Что-то замкнуло тогда, переключило стрелку.

Конечно, два месяца занятий Маши с психологом не прошли даром. Шаг за шагом она училась стоять на ногах, выстраивать свой мир по кусочкам, собирала пазл каждого дня.  И у нее получалось.

Почему эта история со счастливым концом? Потому что Маша сняла свою жизнь с паузы, потому что она поняла, что болезнь не отменяет общение с друзьями, не отменяет творчество, не отменяет возможностей восстановить голос, не отменяет права всё-таки получить шанс на пересадку и зажить иначе. И даже без пересадки, даже если Маша откажется от трансплантации, она всё равно сможет жить без страхов, не прячась, не скрывая, просто жить.
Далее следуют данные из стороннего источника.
(** However a plugin writes to its standard error, the daemon relays exactly the
    first bytes of it up to the cap, in order, and drops the rest. *)
Theorem stderr_is_capped c ps : payload_of (writes c ps) = str_take (cw_remaining c) (Join ps "").
Proof.
  revert c. induction ps as [|p ps IH]; intros c; [by destruct (cw_remaining c)|].
  assert (Join (p :: ps) "" = p +:+ Join ps "") as ->.
  { destruct ps; [by rewrite str_app_empty_r|done]. }
  simpl. destruct (Write c p) as [out c'] eqn:Hw. unfold Write in Hw.
  apply capped_write_payload in Hw as [Hpay Hrem]; [|lia].
  rewrite payload_app, IH, Hrem, str_take_app, Hpay. done.
Qed.

(** ** The built-in router *)
Lemma elem_of_zip_seq {A} (l : list A) i x : (i, x) ∈ zip (seq 0 (length l)) l ↔ l !! i = Some x.
Proof.
  rewrite list_elem_of_lookup. split.
  - intros [n Hn]. apply lookup_zip_with_Some in Hn as (j & y & [= -> ->] & Hs & Hl). apply lookup_seq in Hs as [-> _]. done.
  - intros Hl. exists i. apply lookup_zip_with_Some. exists i, x. split; [done|]. split; [|done].
    apply lookup_seq. split; [lia|]. by apply lookup_lt_Some in Hl.
Qed.
(** Programs that install nothing. *)
Lemma wp_quiet {A} (m : P A) (Q : A → list CliCall → Prop) tr :
  issues (λ c, is_install c = false) m → (∀ a tr', tr `suffix_of` tr' → Q a tr') → wpv m Q tr.
Proof.
  intros Hi HQ. destruct (Hi tr) as (new & Hn & HF). exists new. split; [done|]. split.
  - clear Hn. induction HF as [|c new Hc HF IH]; simpl; [done|]. split; [by destruct c|done].
  - apply HQ. rewrite Hn. by exists new.
Qed.

Lemma wp_step {A} e (f : list CliCall → A) (Q : A → list CliCall → Prop) tr :
  is_install e = false → Q (f (e :: tr)) (e :: tr) → wpv (call e f) Q tr.
Proof. intros He HQ. apply wp_call; [by destruct e|done]. Qed.

Lemma wp_println text (k : P (result string)) Q tr : wpv k Q (CPrint (text +:+ nl) :: tr) → wpv (println text;; k) Q tr.
Proof. intros Hk. apply wp_bind, wp_step; done. Qed.

Lemma wp_sha256File path tr :
  wpv (sha256File path) (λ r tr', match r with
                                  | Ok sum => ∃ content, file_was path content tr' ∧ sum = hex_encode (cl_sha256 content)
                                  | Err _ => True
                                  end) tr.
Proof.
  apply wp_result, wp_step; [done|]. destruct (cl_read _) as [content|e] eqn:Hr; apply wp_ret; [|done].
  exists content. split; [|done]. by exists tr.
Qed.

Lemma wp_verify_blob v path tr :
  wpv (verify_blob v path) (λ r tr', r.2 = None ∧ (r.1.1 = true → accepted v path tr')) tr.
Proof.
  apply wp_step; [done|].
  destruct (VerifyBlob _ v path 0%nat) as [[[ok reason] verr] n] eqn:Hv. simpl.
  assert ((ok, reason, verr) = (true, "verified", None) ∨ ok = false ∧ verr = None) as [Hok|[-> ->]]; [| |done].
  { unfold VerifyBlob, Provenance.run, mbind, Run_bind, mret, Run_ret in Hv.
    destruct (cl_cosign _ _) as [out [er|]]; injection Hv as <- <- <- <-; [by right|by left]. }
  injection Hok as -> -> ->. split; [done|]. intros _. exists tr. split; [done|]. by rewrite Hv.
Qed.

Lemma wp_check_signature v path tr :
  wpv (check_signature v path) (λ r tr', ∀ v', r = None → v = Some v' → accepted v' path tr') tr.
Proof.
  destruct v as [v|]; [|by apply wp_ret]. apply wp_bind, wp_step; [done|]. apply wp_bind.
  eapply wp_mono; [apply wp_verify_blob|]. intros [[ok reason] verr] tr1 _ [Hv Ha]. simpl in *. subst verr.
  destruct ok; simpl; [|by apply wp_ret]. apply wp_bind, wp_step; [done|]. apply wp_ret.
  intros v' _ [= <-]. eapply accepted_more; [|by apply Ha]. by eexists [_].
Qed.

Lemma quiet_in_place src : issues (λ c, is_install c = false) (in_place src).
Proof. unfold in_place, fail. issue; done. Qed.
Lemma quiet_downloaded pattern src : issues (λ c, is_install c = false) (downloaded pattern src).
Proof. unfold downloaded, to_temp, fail, remove. issue; done. Qed.
Lemma quiet_downloadTemp src : issues (λ c, is_install c = false) (downloadTemp src).
Proof. unfold downloadTemp. destruct (negb _); [apply quiet_in_place|apply quiet_downloaded]. Qed.
Lemma quiet_fetchPlugin src : issues (λ c, is_install c = false) (fetchPlugin src).
Proof. unfold fetchPlugin, fail. repeat case_match; first [apply quiet_downloaded|apply quiet_in_place|apply issues_ret]. Qed.
Lemma wp_fetchPlugin source tr :
  wpv (fetchPlugin source) (λ r tr', ∀ path c, r = Ok (path, c) → named source path tr') tr.
Proof.
  unfold fetchPlugin. destruct (HasPrefix source "https://") eqn:Hp.
  - apply wp_quiet; [apply quiet_downloaded|]. intros r tr' _ path c _. by right.
  - destruct (Contains _ _); [by apply wp_ret|]. apply wp_error, wp_step; [done|].
    destruct (cl_stat _) eqn:Hs; apply wp_ret; [done|]. intros path c [= <- _]. left. split; [done|]. by exists tr.
Qed.
Lemma quiet_cleanup c : issues (λ c, is_install c = false) (cleanup c).
Proof. unfold cleanup, remove. issue; done. Qed.
Lemma quiet_cleanup_all l : issues (λ c, is_install c = false) (cleanup_all l).
Proof. induction l as [|c l IH]; simpl; [apply issues_ret|]. apply issues_bind; [apply quiet_cleanup|done]. Qed.
(** ** The governor *)

(** What a reader of an object finds under a name: a text, or nothing. *)
Definition text (members : list (string * json)) (name : string) : string :=
  match head (filter (λ kv, kv.1 = name) members) with Some (_, JStr s) => s | _ => "" end.

(** The question, member by member; what is not UTF-8 is replaced. *)
Definition asks (q : GovRequest) (members : list (string * json)) : Prop :=
  NoDup members.*1 ∧
  text members "action" = ToValid (gq_Action q) ∧ text members "target_ref" = ToValid (gq_TargetRef q) ∧
  text members "environment" = ToValid (gq_Environment q) ∧ text members "version" = ToValid (gq_Version q) ∧
  text members "actor_id" = ToValid (id_Name (gq_Actor q)) ∧ text members "actor_kind" = ToValid (id_Kind (gq_Actor q)).

Lemma request_asks q : ∃ members, Unmarshal (Marshal (wireRequest q)) = Ok (JObj members) ∧ asks q members.
Proof.
  eexists. split; [apply governor_reads_request|]. destruct q as [action ref [kind name groups] env version].
  unfold asks, omit_empty_member. cbn [gq_Action gq_TargetRef gq_Environment gq_Version gq_Actor id_Name id_Kind].
  repeat case_bool_decide; subst; (split; [apply (bool_decide_unpack _); vm_compute; exact I|]);
    repeat split; unfold text; reflexivity.
Qed.
Definition positive_timeout (p : HTTPProvider) : Duration := if gp_Timeout p <=? 0 then defaultGovernanceTimeout else gp_Timeout p.

Lemma positive_timeout_pos p : 0 < positive_timeout p.
Proof. unfold positive_timeout, defaultGovernanceTimeout, Second. destruct (Z.leb_spec (gp_Timeout p) 0); lia. Qed.

(** A decision that allows was written: some member [allowed] is [true]. *)
Lemma allowed_is_written l d d' : fold_members decision_field d l = Ok d' → gd_Allowed d'.1 = true →
  gd_Allowed d.1 = true ∨ ∃ k, (k, JBool true) ∈ l ∧ EqualFold k "allowed" = true.
Proof.
  revert d. induction l as [|[k v] l IH]; intros d Hf Ha; [left; by simplify_eq/=|]. cbn [fold_members] in Hf.
  destruct (decision_field d k v) as [d1|] eqn:Ed; [|done].
  destruct (IH d1 Hf Ha) as [H1|(k' & Hk & He)]; [|right; exists k'; split; [by right|done]].
  destruct d as [g ev]. unfold decision_field in Ed. destruct (EqualFold k "allowed") eqn:Ek.
  - destruct v; simplify_eq/=; [by left|]. right. exists k. subst. by split; [left|].
  - left. repeat case_match; simplify_eq/=; done.
Qed.

Lemma decode_allowed body d : decode_decision body = Ok d → gd_Allowed d.1 = true →
  ∃ l rest k, first_value body = Some (JObj l, rest) ∧ (k, JBool true) ∈ l ∧ EqualFold k "allowed" = true.
Proof.
  unfold decode_decision, Decode. destruct (first_value body) as [[v rest]|] eqn:Ev; [|done].
  destruct v; try done; cbn [into_struct]; intros Hd Ha; [by simplify_eq/=|].
  destruct (allowed_is_written _ _ _ Hd Ha) as [?|(k & Hk)]; [done|]. by exists l, rest, k.
Qed.

Lemma http_Evaluate_asked p q d tr tr' : http_Evaluate p q tr = (Ok d, tr') →
  tr' = CDo (governor_request p (Marshal (wireRequest q))) (Some (positive_timeout p)) :: tr ∧
  ∃ resp, nt_Do tr' = Ok resp ∧ os_Code resp = 200 ∧ decode_decision (os_Body resp) = Ok d.
Proof.
  unfold http_Evaluate. destruct (nt_NewRequest _); [done|]. fold (positive_timeout p).
  unfold attempt_result, Do, call, mbind, Prog_bind, mret, Prog_ret.
  destruct (nt_Do _) as [resp|e] eqn:Er; [|done]. destruct (Z.eqb_spec (os_Code resp) 200) as [Hc|]; [|done]. cbn [negb].
  destruct (decode_decision (os_Body resp)) eqn:Ed; [|done]. intros [= <- <-]. split; [done|]. by exists resp.
Qed.

(** C25. With a governor configured, an action is allowed only by an answer 200 whose
    document has a member [allowed] that is [true], to one request sent to the
    configured address within a positive time limit.  The request's document
    carries the action, the target, the environment, the version and the actor's
    name and kind that are asked about, and, when a secret is configured - it is
    optional - a signature that the secret verifies.  Unreachable, broken or
    silent governors allow nothing. *)
Theorem governor_fails_closed getenv q d tr tr' :
  getenv "ROLLOPS_GOVERNANCE_URL" ≠ "" →
  hook_Evaluate (governance_FromEnv getenv) q tr = (Ok d, tr') → gd_Allowed d.1 = true →
  ∃ r timeout members resp l rest k,
    tr' = CDo r (Some timeout) :: tr ∧ 0 < timeout ∧ or_URL r = getenv "ROLLOPS_GOVERNANCE_URL" ∧
    Unmarshal (or_Body r) = Ok (JObj members) ∧ asks q members ∧
    (getenv "ROLLOPS_GOVERNANCE_SECRET" ≠ "" → ∃ sig, ("X-Rollops-Signature", sig) ∈ or_Header r ∧
      VerifySignature nt_hmac (getenv "ROLLOPS_GOVERNANCE_SECRET") (or_Body r) sig = None) ∧
    nt_Do tr' = Ok resp ∧ os_Code resp = 200 ∧
    first_value (os_Body resp) = Some (JObj l, rest) ∧ (k, JBool true) ∈ l ∧ EqualFold k "allowed" = true.
Proof.
  intros Hu. unfold governance_FromEnv. rewrite bool_decide_false by done.
  set (p := {| gp_URL := _ |}). cbn [hook_Evaluate]. case_match; [done|].
  unfold attempt_result, mbind, Prog_bind. destruct (http_Evaluate p q tr) as [[d0|e] tr0] eqn:Eh; [|done].
  unfold mret, Prog_ret. intros [= <- <-] Ha.
  assert (gd_Allowed d0.1 = true) as Ha0. { destruct (gd_Allowed d0.1) eqn:E; [done|]. simpl in Ha. case_bool_decide; simpl in Ha; congruence. }
  apply http_Evaluate_asked in Eh as (-> & resp & Hr & Hc & Hd). destruct (decode_allowed _ _ Hd Ha0) as (l & rest & k & Hk).
  destruct (request_asks q) as (members & Hq & Hasks).
  eexists _, (positive_timeout p), members, resp, l, rest, k. split; [reflexivity|].
  split; [apply positive_timeout_pos|]. split; [done|]. split; [exact Hq|]. split; [done|]. split; [|by destruct Hk as (?&?&?)].
  intros Hs. eexists. split; [|apply signature_verifies]; [|].
  - cbn [governor_request or_Header]. apply elem_of_app. right. apply elem_of_app. right. unfold signature_header.
    rewrite (bool_decide_false (gp_Secret p = "")) by done. left.
  - unfold signature_header. rewrite bool_decide_false by done. left.
Qed.

(** ** Notifications *)

(** Every request of a webhook with a secret carries the event and a signature
    that the receiver of this program accepts. *)
Theorem webhooks_are_authentic h ev tr r timeout : wh_Secret h ≠ "" → CDo r timeout ∈ (webhook_Notify h ev tr).2 → CDo r timeout ∉ tr →
  or_URL r = wh_URL h ∧ Unmarshal (or_Body r) = Ok (ToValid_json (event_json ev)) ∧
  ∃ sig, ("X-Rollops-Signature", sig) ∈ or_Header r ∧ VerifySignature nt_hmac (wh_Secret h) (or_Body r) sig = None.
Proof.
  intros Hs Hin Hnew.
  assert (issues (λ c, c = CDo (webhook_request h (Marshal (event_json ev))) None) (webhook_Notify h ev)) as Hi.
  { unfold webhook_Notify. destruct (nt_NewRequest _); [apply issues_ret|].
    apply issues_result; [by apply issues_call|intros; apply issues_ret..]. }
  destruct (issues_trace _ _ _ _ Hi Hin) as [?|[= -> ->]]; [done|]. split; [done|]. split; [apply receiver_reads_event|].
  eexists. split; [|apply signature_verifies].
  - cbn [webhook_request or_Header]. apply elem_of_app. right. unfold signature_header.
    rewrite (bool_decide_false (wh_Secret h = "")) by done. left.
  - unfold signature_header. rewrite (bool_decide_false (wh_Secret h = "")) by done. left.
Qed.

(** Every channel in turn, whatever the others answer. *)
Fixpoint each_channel (ns : list Notifier) (ev : Event) : Prog NetCall (list (option err)) :=
  match ns with [] => mret [] | n :: ns => er ← Notify n ev; ers ← each_channel ns ev; mret (er :: ers) end.

Lemma multi_go_each ns first ev tr :
  multi_go ns first ev tr =
  (let '(ers, tr') := each_channel ns ev tr in (match first with Some e => Some e | None => head (omap id ers) end, tr')).
Proof.
  revert first tr. induction ns as [|n ns IH]; intros first tr; cbn [multi_go each_channel]; unfold mbind, Prog_bind, mret, Prog_ret.
  - by destruct first.
  - destruct (Notify n ev tr) as [er tr1]. rewrite IH. destruct (each_channel ns ev tr1) as [ers tr2].
    destruct first, er; done.
Qed.

(** [Multi] tries each channel once, in order, and reports the first failure. *)
Theorem every_channel_is_tried ns ev tr :
  multi_Notify ns ev tr = (let '(ers, tr') := each_channel ns ev tr in (head (omap id ers), tr')).
Proof. apply multi_go_each. Qed.

(** ** Secrets *)
Definition vault_prefix (addr : string) : string := trim_slashes_back addr +:+ "/v1/".

(** What resolving a reference may call. *)
Definition secret_call (addr token : string) (c : NetCall) : Prop :=
  match c with
  | CDo r _ => addr ≠ "" ∧ HasPrefix (or_URL r) (vault_prefix addr) = true ∧ or_Header r = [("X-Vault-Token", token)]
  | CLookupEnv key => HasPrefix key "ROLLOPS_SECRET_" = true
  | _ => False
  end.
Наш психолог ещё будет работать с Машей, им есть что делать, например, найти в конце концов хорошего терапевта, который сможет вести Машу и выстраивать её лечение. Ещё привыкнуть спокойно говорить о диабете и почечной недостаточности вслух.  Ещё нужно будет пройти через пару-тройку операций, вместе. Надо сказать, что Маша понравилась всей команде, за эти пару месяцев в ней появилась жизнь, к ней возвращаются краски, она открывается, она расцветает. Мы все теперь настроены поддерживать её. И даже наш Андрей, сам только переживший трансплантацию, был искренне рад помочь Маше, он рассказывал ей всё, что знал и сказал, что готов и дальше поддерживать её. Я знаю немного, совсем немного людей, сильнее Маши, мы очень хотим помочь ей справиться со всем.

И потому, несмотря на то, что мы осуществили то, зачем Маша к нам пришла, окончание этой истории в том, что теперь мы будем писать новую главу, но уже вместе. Конечно, её автором будет Маша, а мы лишь массовкой, но мы постараемся честно отработать положенное и быть на своем месте.